Instructions to follow:
Which lines in the material below contain the word "match"? Copy each of them.

--*--

(* ===== verification/Training.v ===== *)
(** * Data-parallel training ([scripts/_multi_coordinator_workload.py])

    The training loop of a coordinator, with blocking gradient reductions or with
    reductions that overlap the backward pass, and the golden run it is compared with.
    Tensors, the loss functions, the optimizer and the sum of a reduction are
    parameters; the reductions are those of [Collectives]. *)

From stdpp Require Import relations.
From S2P Require Import Prelude PyDict PyStr Collectives.
From S2P Require Messages Scaling.

(** ** The loop of one rank *)

(** A model's loss function: its loss, and the gradients the backward pass accumulates,
    in its order; a parameter is a number. *)
Record ModelStep (V T : Type) : Type := mk_model_step {
  loss_function : V -> T;
  backward : V -> list (nat * T);
}.
Arguments mk_model_step {V T}. Arguments loss_function {V T}. Arguments backward {V T}.

(** What a loop has reached: the model with its optimizer state, the measured losses and
    the phases recorded so far *)
Record trained (V F : Type) : Type := mk_trained {
  model : V; losses : list F; phases : list string;
}.
Arguments mk_trained {V F}. Arguments model {V F}. Arguments losses {V F}. Arguments phases {V F}.

Section training.
Context {V T F : Type} (optimizer_step : V -> gmap nat T -> V) (tdiv : T -> Z -> T) (item : T -> F)
  (parameters : list nat) (requires_grad : nat -> bool).

Definition put_grad (g : gmap nat T) (pt : nat * T) : gmap nat T := <[pt.1 := pt.2]> g.

(** [optimizer.zero_grad()] and [loss.backward()] *)
Definition grads_of (l : list (nat * T)) : gmap nat T := foldl put_grad ∅ l.

(** [_native_losses]: one step, and the loop *)
Definition native_step (m : ModelStep V T) (warmup : bool) (s : V * list F) : V * list F :=
  (optimizer_step s.1 (grads_of (backward m s.1)),
   if warmup then s.2 else s.2 ++ [item (loss_function m s.1)]).

Definition all_steps (c : Scaling.ScalingConfig) : list Z :=
  seqZ 0 (Scaling.warmup_iterations c + Scaling.measured_iterations c).
Definition is_warmup (c : Scaling.ScalingConfig) (step : Z) : bool :=
  step <? Scaling.warmup_iterations c.

Definition native_losses (c : Scaling.ScalingConfig) (m : ModelStep V T) (v : V) : list F :=
  (foldl (fun s step => native_step m (is_warmup c step) s) (v, []) (all_steps c)).2.

(** *** Overlapped reductions

    A parameter that requires a gradient starts its reduction as soon as its gradient is
    there, and is put on the list of pending ones ([_register_async_gradient_reduction]). *)
Definition hooked (p : nat) : bool := requires_grad p && bool_decide (p ∈ parameters).

Fixpoint backward_hooked (l : list (nat * T)) (g : gmap nat T) (pending : list (nat * nat)) :
    comm T (gmap nat T * list (nat * nat)) :=
  match l with
  | [] => mret (g, pending)
  | (p, t) :: l =>
      if hooked p then
        work ← all_reduce_async t;
        backward_hooked l (put_grad g (p, t)) (pending ++ [(p, work)])
      else backward_hooked l (put_grad g (p, t)) pending
  end.

(** [_finish_async_gradient_reduction] *)
Fixpoint finish_async_gradient_reduction (pending : list (nat * nat)) (coordinators : Z)
    (g : gmap nat T) : comm T (gmap nat T) :=
  match pending with
  | [] => mret g
  | (p, work) :: pending =>
      x ← wait work;
      finish_async_gradient_reduction pending coordinators (put_grad g (p, tdiv x coordinators))
  end.

(** [_reduce_gradients_blocking] *)
Fixpoint reduce_gradients_blocking (ps : list nat) (coordinators : Z) (g : gmap nat T) :
    comm T (gmap nat T) :=
  match ps with
  | [] => mret g
  | p :: ps =>
      match g !! p with
      | Some t =>
          x ← all_reduce t;
          reduce_gradients_blocking ps coordinators (put_grad g (p, tdiv x coordinators))
      | None => reduce_gradients_blocking ps coordinators g
      end
  end.

(** *** [_distributed_losses] *)

(** Leaving [with track_phase(recorder, name)] *)
Definition left_phase (recorded : bool) (name : string) (l : list string) : list string :=
  if recorded then l ++ [name] else l.

Definition phases_of_step (warmup : bool) (l : list string) : list string :=
  left_phase true (if warmup then "warmup_iteration" else "iteration_total")
    (left_phase (negb warmup) "optimizer"
      (left_phase (negb warmup) "gradient_sync"
        (left_phase (negb warmup) "backward_device_dispatch_aggregation"
          (left_phase (negb warmup) "forward_device_dispatch_aggregation" l)))).

(** The backward pass and the reduction of its gradients *)
Definition synchronised_gradients (overlap : bool) (coordinators : Z) (m : ModelStep V T) (v : V) :
    comm T (gmap nat T) :=
  if overlap then
    gp ← backward_hooked (backward m v) ∅ [];
    finish_async_gradient_reduction gp.2 coordinators gp.1
  else reduce_gradients_blocking parameters coordinators (grads_of (backward m v)).

Definition distributed_step (overlap : bool) (coordinators : Z) (m : ModelStep V T) (warmup : bool)
    (s : trained V F) : comm T (trained V F) :=
  let v := model s in
  let loss := loss_function m v in
  g ← synchronised_gradients overlap coordinators m v;
  sum ← all_reduce loss;
  let global_loss := tdiv sum coordinators in
  mret (mk_trained (optimizer_step v g)
          (if warmup then losses s else losses s ++ [item global_loss])
          (phases_of_step warmup (phases s))).

Fixpoint distributed_steps (overlap : bool) (c : Scaling.ScalingConfig) (m : ModelStep V T)
    (steps : list Z) (s : trained V F) : comm T (trained V F) :=
  match steps with
  | [] => mret s
  | step :: steps =>
      s ← distributed_step overlap (Scaling.coordinators c) m (is_warmup c step) s;
      distributed_steps overlap c m steps s
  end.

Definition distributed_losses (overlap : bool) (c : Scaling.ScalingConfig) (m : ModelStep V T)
    (v : V) : comm T (trained V F) :=
  distributed_steps overlap c m (all_steps c) (mk_trained v [] []).

(** *** The tiny workload of a rank

    The rank gets its slice of the global batch, the golden run all of it;
    [loss_on inputs targets] is the loss function on these samples. *)
Definition local_slice {X} (c : Scaling.ScalingConfig) (rank : Z) (l : list X) : list X :=
  let lower := rank * Scaling.local_batch c in
  Messages.py_slice lower (lower + Scaling.local_batch c) l.

Context {X : Type} (loss_on : list X -> list X -> ModelStep V T).

(** [_run_tiny]: what the rank computes with the others, and the golden losses *)
Definition run_tiny (rank : Z) (c : Scaling.ScalingConfig) (overlap : bool) (inputs targets : list X)
    (v : V) : comm T (trained V F) * list F :=
  (distributed_losses overlap c (loss_on (local_slice c rank inputs) (local_slice c rank targets)) v,
   native_losses c (loss_on inputs targets) v).

(** [_run_full]: the golden run has PyTorch's layers, the distributed one the restricted
    hook, so each has its own loss function on tokens; both models are loaded from the same
    seed.  The hook is removed when the distributed run ends, in every case. *)
Context {Y : Type} (loss_native loss_hooked : list Y -> ModelStep V T)
  (make_token_batch : Z -> Z -> Z -> Z -> outcome (list Y))     (** seed, batch, length, vocabulary *)
  (load_full_model : Scaling.ScalingConfig -> outcome (V * Z)).

Definition run_full (rank : Z) (c : Scaling.ScalingConfig) (overlap : bool) :
    outcome (comm T (trained V F) * list F) :=
  golden ← load_full_model c;
  tokens ← make_token_batch 42 (Scaling.global_batch c) (Scaling.sequence_length c) golden.2;
  let golden_losses := native_losses c (loss_native tokens) golden.1 in
  dispatched ← load_full_model c;
  mret (distributed_losses overlap c (loss_hooked (local_slice c rank tokens)) dispatched.1,
        golden_losses).

(** [run_workload]: the tiny model and its samples are made from the seed. *)
Context (tiny_model : Z -> V) (tiny_inputs : Z -> Z -> list X * list X).

Definition run_workload (rank : Z) (c : Scaling.ScalingConfig) (overlap : bool) :
    outcome (comm T (trained V F) * list F) :=
  if Scaling.tiny c then
    let samples := tiny_inputs 42 (Scaling.global_batch c) in
    Ret (run_tiny rank c overlap samples.1 samples.2 (tiny_model 42))
  else run_full rank c overlap.
End training.

(** [_overlap_from_env] *)
Definition overlap_from_env (env : pydict string string) : bool :=
  negb (bool_decide (lower (strip (dict_get_default "MORPHLING_OVERLAP_GRADIENT_SYNC" "0" env))
                     ∈ [""; "0"; "false"; "no"]%string)).

(** ** Gradients as finite maps *)

Section maps.
Context {T : Type}.

Lemma put_all_lookup (f : nat -> T) (l : list nat) (g : gmap nat T) q :
  foldl (fun g p => put_grad g (p, f p)) g l !! q = if decide (q ∈ l) then Some (f q) else g !! q.
Proof.
  revert g. induction l as [|p l IH]; intros g; cbn [foldl]; [done|]. rewrite IH.
  unfold put_grad. cbn [fst snd]. destruct (decide (q ∈ l)) as [Hin|Hnin].
  - by rewrite decide_True by by right.
  - destruct (decide (q = p)) as [->|Hne].
    + rewrite decide_True by by left. by rewrite lookup_insert_eq.
    + rewrite decide_False by (rewrite elem_of_cons; tauto). by rewrite lookup_insert_ne.
Qed.

Lemma put_list_lookup (l : list (nat * T)) (g : gmap nat T) q :
  q ∉ l.*1 -> foldl put_grad g l !! q = g !! q.
Proof.
  revert g. induction l as [|[p t] l IH]; intros g Hq; [done|]. cbn [foldl].
  rewrite fmap_cons, not_elem_of_cons in Hq. destruct Hq as [Hne Hq].
  rewrite IH by done. by apply lookup_insert_ne.
Qed.

Lemma put_list_elem (l : list (nat * T)) (g : gmap nat T) p t :
  NoDup l.*1 -> (p, t) ∈ l -> foldl put_grad g l !! p = Some t.
Proof.
  revert g. induction l as [|[q u] l IH]; intros g Hnd Hin; [by apply elem_of_nil in Hin|].
  inversion Hnd as [|? ? Hq Hnd']; subst. cbn [foldl].
  apply elem_of_cons in Hin as [[= -> ->]|Hin]; [|by apply IH].
  rewrite put_list_lookup by done. apply lookup_insert_eq.
Qed.
End maps.

(** ** The reference: every step takes the mean of the ranks' gradients and losses *)

Section reference.
Context {V T F : Type} `{Inhabited T} (optimizer_step : V -> gmap nat T -> V)
  (tsum : list T -> T) (tdiv : T -> Z -> T) (item : T -> F)
  (parameters : list nat) (requires_grad : nat -> bool) (ranks : list (ModelStep V T)).

(** The parameters that get a gradient, in the order the backward pass reaches them *)
Context (order : V -> list nat).

Definition coords : Z := Z.of_nat (length ranks).
Definition grad (m : ModelStep V T) (v : V) (p : nat) : T := grads_of (backward m v) !!! p.
Definition mean (f : ModelStep V T -> T) : T := tdiv (tsum (map f ranks)) coords.
Definition mean_grads (v : V) : gmap nat T :=
  foldl (fun g p => put_grad g (p, mean (fun m => grad m v p))) ∅ (order v).

Definition reference_step (warmup : bool) (s : trained V F) : trained V F :=
  mk_trained (optimizer_step (model s) (mean_grads (model s)))
    (if warmup then losses s
     else losses s ++ [item (mean (fun m => loss_function m (model s)))])
    (phases_of_step warmup (phases s)).

Definition reference_steps (c : Scaling.ScalingConfig) (steps : list Z) (s : trained V F) :
    trained V F := foldl (fun s step => reference_step (is_warmup c step) s) s steps.

Definition reference (c : Scaling.ScalingConfig) (v : V) : trained V F :=
  reference_steps c (all_steps c) (mk_trained v [] []).

(** The ranks compute gradients of the same parameters, each once, and with
    overlapped reductions in the same order; those parameters are among the model's and
    require a gradient. *)
Record same_parameters (overlap : bool) : Prop := {
  trained_of : forall m v, m ∈ ranks -> (backward m v).*1 ≡ₚ order v;
  order_of : overlap = true -> forall m v, m ∈ ranks -> (backward m v).*1 = order v;
  order_once : forall v, NoDup (order v);
  order_trained : forall v p, p ∈ order v -> p ∈ parameters /\ requires_grad p = true;
  parameters_once : NoDup parameters;
}.

(** The same order does for both kinds of reductions. *)
Lemma same_order_any overlap : same_parameters true -> same_parameters overlap.
Proof. intros [H1 H2 H3 H4 H5]. split; [done|by intros _; apply H2|done..]. Qed.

--*--

Reply to the exercise:
  match l with
  match pending with
  match ps with
      match g !! p with
  match steps with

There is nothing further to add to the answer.